EXERCISE OBJECTIVE
The lines to return are those below that contain the word "only".

DATA RECORDS
(** [post s good W D r s']: an answer [a] comes with writes [ws] such that [W a ws]; an error
    allowed by [D] leaves the store unchanged; any other error is a storage error, happens only
    outside [good], and leaves either nothing or all the writes of some answer. *)
Definition post {A} (s : FjallStore) (good : Prop) (W : A → Datatypes.list batch_op → Prop)
    (D : UseCaseError → Prop) (r : exec (result A UseCaseError)) (s' : FjallStore) : Prop :=
  framed s s' ∧
  match r with
  | Ret (Ok a) => ∃ ws, W a ws ∧ applied s s' ws
  | Ret (Err e) =>
    (D e ∧ applied s s' [])
    ∨ (is_Some (match e with Storage m => Some m | _ => None end) ∧ ¬ good
       ∧ ∃ ws, (ws = [] ∨ ∃ a, W a ws) ∧ applied s s' ws)
  | Panic => False
  end.

Abbreviation no_error := (λ _ : UseCaseError, False).

Lemma framed_refl s : framed s s.
Proof. done. Qed.

Lemma framed_trans s s1 s2 : framed s s1 → framed s1 s2 → framed s s2.
Proof. unfold framed. intros (-> & -> & H1) (-> & -> & H2). auto. Qed.

Lemma applied_refl s : applied s s [].
Proof. done. Qed.

Lemma applied_trans s s1 s2 ws : applied s s1 [] → applied s1 s2 ws → applied s s2 ws.
Proof. intros H1 H2 ks. rewrite H2. apply apply_writes_ext. intros ks'. by rewrite H1. Qed.

Lemma applied_nil_r s s1 s2 ws : applied s s1 ws → applied s1 s2 [] → applied s s2 ws.
Proof. intros H1 H2 ks. rewrite H2. apply H1. Qed.

Lemma record_framed m s : framed s (record m s) ∧ applied s (record m s) [].
Proof. done. Qed.

Lemma post_mono {A} s (good good' : Prop) (W W' : A → Datatypes.list batch_op → Prop) D D' r s' :
  post s good W D r s' → (good' → good) → (∀ a ws, W a ws → W' a ws) → (∀ e, D e → D' e) →
  post s good' W' D' r s'.
Proof.
  intros [Hf Hr] Hg HW HD. split; [done|]. destruct r as [[a|e]|]; [naive_solver| |done].
  destruct Hr as [[? ?]|(? & ? & ws & Hws & ?)]; [left; auto|right].
  split; [done|]. split; [auto|]. exists ws. split; [|done]. destruct Hws as [?|[a ?]]; eauto.
Qed.

(** The rule for [?]: a first step that only reads, then the rest. *)
Lemma wp_step {A B} s (good : Prop) (m : op A) (f : A → op B) R W (D : UseCaseError → Prop) :
  wp m s (post s good (λ a ws, ws = [] ∧ R a) D) →
  (∀ a s1, R a → framed s s1 → applied s s1 [] → wp (f a) s1 (post s1 good W D)) →
  wp (comp_bind m f) s (post s good W D).
Proof.
  intros Hm Hf. apply wp_bind. eapply wp_mono; [exact Hm|]. clear Hm.
  intros [[a|e]|] s1 [Hfr Hr].
  - destruct Hr as (ws & [-> HR] & Ha). eapply wp_mono; [by apply Hf|].
    intros r s2 [Hfr2 Hr2]. split; [by eapply framed_trans|].
    destruct r as [[b|e]|]; [| |done].
    + destruct Hr2 as (ws & HW & Ha2). exists ws. split; [done|]. by eapply applied_trans.
    + destruct Hr2 as [[HD Ha2]|(Hs & Hn & ws & Hws & Ha2)]; [left|right].
      * split; [done|]. by eapply applied_trans.
      * split; [done|]. split; [done|]. exists ws. split; [done|]. by eapply applied_trans.
  - split; [done|]. destruct Hr as [?|(Hs & Hn & ws & Hws & Ha)]; [by left|right].
    split; [done|]. split; [done|]. exists []. split; [by left|].
    destruct Hws as [->|(? & -> & _)]; done.
  - by destruct Hr.
Qed.

(** A last step followed by [Ok(..)]. *)
Lemma wp_last {A B} s (good : Prop) (m : op A) (g : A → B) W (D : UseCaseError → Prop) :
  wp m s (post s good (λ a ws, W (g a) ws) D) →
  wp (let! a := m in comp_ret (g a)) s (post s good W D).
Proof.
  intros Hm. apply wp_bind. eapply wp_mono; [exact Hm|]. intros [[a|e]|] s1 [Hfr Hr]; [done| |done].
  split; [done|]. destruct Hr as [?|(? & ? & ws & [->|[a ?]] & ?)]; [by left| |]; right;
    (split; [done|]); (split; [done|]); eauto.
Qed.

ANSWER AREA
    allowed by [D] leaves the store unchanged; any other error is a storage error, happens only
(** The rule for [?]: a first step that only reads, then the rest. *)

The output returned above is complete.